DATA SUPPLIED:

(** * MultiClipboard: a verified model of [main.py]

    The program keeps named text snippets in a dict that is persisted as one
    JSON object in [clipboard.json].  This development embeds

    - Python [str] values as lists of code points ([Text]),
    - the insertion-ordered [dict] ([Dict]),
    - the text layer of [open] in text mode: UTF-8 and universal newlines
      ([Codec]),
    - [json.dump] and [json.load] as the program uses them ([Json]),
    - the console, the clipboard and the file system as explicit state,
      with a small monad for the functions that act on it ([Sys]),
    - the six functions of [main.py] under their own names ([Main]),
    - the notions the statements are written in ([Spec]),
    - [main] and the runs of the whole program ([Program]),

    and then proves the properties of the persistence routines and of the
    four command handlers: first the facts about strings, dicts, the JSON
    text and text files, then the run of every path through every handler,
    and last the properties themselves. *)

From Stdlib Require Import NArith ZArith Ascii String Lia.
From stdpp Require Import base option list gmap.

Open Scope N_scope.

(* ===================================================================== *)
(** * Python strings *)
(* ===================================================================== *)

Module Text.

(** A Python [str] is a sequence of code points.  Nothing in the type keeps
    surrogate code points (U+D800..U+DFFF) out: Python allows them in a
    [str], and [json.load] produces them from a lone [\udXXX] escape. *)
Definition text := list N.

(** A literal of the source, written as a Rocq string of ASCII characters. *)
Definition lit (s : string) : text :=
  map N_of_ascii (list_ascii_of_string s).

Definition is_high_surrogate (c : N) : bool := (0xD800 <=? c) && (c <=? 0xDBFF).
Definition is_low_surrogate (c : N) : bool := (0xDC00 <=? c) && (c <=? 0xDFFF).

(** The lower-case form of one code point ([str.lower] works code point by
    code point).  The mapping is exact on ASCII and on the two non-ASCII
    code points whose lower-case form contains an ASCII character (U+0130
    and U+212A); every other non-ASCII code point is left as it is, which
    stands for a lower-case form made of non-ASCII code points only.  The
    program compares the result with the ASCII literal ["y"] and does
    nothing else with it. *)
Definition lower_cp (c : N) : text :=
  if (65 <=? c) && (c <=? 90) then [c + 32]
  else if c =? 0x130 then [0x69; 0x307]
  else if c =? 0x212A then [0x6B]
  else [c].

(** [s.lower()] *)
Definition lower (s : text) : text := flat_map lower_cp s.

(** The character that ends a line of console output. *)
Definition NL : N := 10.

(** The lines of a text stream: the pieces that end in a newline, without
    it, and after them the unterminated rest, when there is one. *)
Fixpoint lines_from (cur : text) (s : text) : list text :=
  match s with
  | [] => match cur with [] => [] | _ => [rev cur] end
  | c :: r => if c =? NL then rev cur :: lines_from [] r
              else lines_from (c :: cur) r
  end.

Definition lines (s : text) : list text := lines_from [] s.

End Text.

Import Text.

(* ===================================================================== *)
(** * Python dicts with string keys *)
(* ===================================================================== *)

Module Dict.

Section dict.
Context {V : Type}.

(** A dict keeps its items in insertion order and has no key twice. *)
Definition dict := list (text * V).

(** [d.get(k)]; [k in d] is [is_Some] of it. *)
Fixpoint get (k : text) (d : dict) : option V :=
  match d with
  | [] => None
  | (k', v) :: r => if decide (k = k') then Some v else get k r
  end.

(** [k in d] *)
Definition mem (k : text) (d : dict) : bool := bool_decide (is_Some (get k d)).

(** [d[k] = v]: an existing key keeps its place, a new key goes last. *)
Fixpoint set (k : text) (v : V) (d : dict) : dict :=
  match d with
  | [] => [(k, v)]
  | (k', v') :: r =>
      if decide (k = k') then (k', v) :: r else (k', v') :: set k v r
  end.

(** [del d[k]] for a key that is present (the program tests [k in d]
    first); on an absent key the list is returned as it is. *)
Fixpoint del (k : text) (d : dict) : dict :=
  match d with
  | [] => []
  | (k', v') :: r => if decide (k = k') then r else (k', v') :: del k r
  end.

Definition keys (d : dict) : list text := map fst d.

(** The representation invariant of a dict. *)
Definition wf (d : dict) : Prop := NoDup (keys d).

End dict.

Arguments dict : clear implicits.

End Dict.

(** The store of the program: keys and values are strings. *)
Definition store := Dict.dict text.

(* ===================================================================== *)
(** * Text files: UTF-8 and universal newlines *)
(* ===================================================================== *)

Module Codec.

Definition bytes := list Byte.byte.

Definition byte_of (n : N) : Byte.byte :=
  match Byte.of_N n with Some b => b | None => Byte.x00 end.

Definition is_cont (n : N) : bool := (0x80 <=? n) && (n <=? 0xBF).

(** Strict UTF-8, as Python decodes a file opened in text mode when the
    locale encoding is UTF-8: overlong forms, surrogates, code points above
    U+10FFFF and truncated sequences are errors.  [None] stands for
    [UnicodeDecodeError]. *)
Fixpoint utf8_decode (bs : bytes) : option text :=
  match bs with
  | [] => Some []
  | b0 :: r0 =>
      let n0 := Byte.to_N b0 in
      if n0 <? 0x80 then cons n0 <$> utf8_decode r0
      else if (0xC0 <=? n0) && (n0 <=? 0xDF) then
        match r0 with
        | b1 :: r1 =>
            let n1 := Byte.to_N b1 in
            let c := N.lor (N.shiftl (N.land n0 0x1F) 6) (N.land n1 0x3F) in
            if is_cont n1 && (0x80 <=? c) then cons c <$> utf8_decode r1
            else None
        | _ => None
        end
      else if (0xE0 <=? n0) && (n0 <=? 0xEF) then
        match r0 with
        | b1 :: b2 :: r2 =>
            let n1 := Byte.to_N b1 in
            let n2 := Byte.to_N b2 in
            let c := N.lor (N.shiftl (N.land n0 0x0F) 12)
                       (N.lor (N.shiftl (N.land n1 0x3F) 6) (N.land n2 0x3F)) in
            if is_cont n1 && is_cont n2 && (0x800 <=? c)
               && negb ((0xD800 <=? c) && (c <=? 0xDFFF))
            then cons c <$> utf8_decode r2
            else None
        | _ => None
        end
      else if (0xF0 <=? n0) && (n0 <=? 0xF7) then
        match r0 with
        | b1 :: b2 :: b3 :: r3 =>
            let n1 := Byte.to_N b1 in
            let n2 := Byte.to_N b2 in
            let n3 := Byte.to_N b3 in
            let c := N.lor (N.shiftl (N.land n0 0x07) 18)
                       (N.lor (N.shiftl (N.land n1 0x3F) 12)
                          (N.lor (N.shiftl (N.land n2 0x3F) 6) (N.land n3 0x3F))) in
            if is_cont n1 && is_cont n2 && is_cont n3
               && (0x10000 <=? c) && (c <=? 0x10FFFF)
            then cons c <$> utf8_decode r3
            else None
        | _ => None
        end
      else None
  end.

ACTIVITY: Each line above that has "written" adds one to the count; say the final count with no other text.

SOLUTION FOR THIS EXERCISE: 2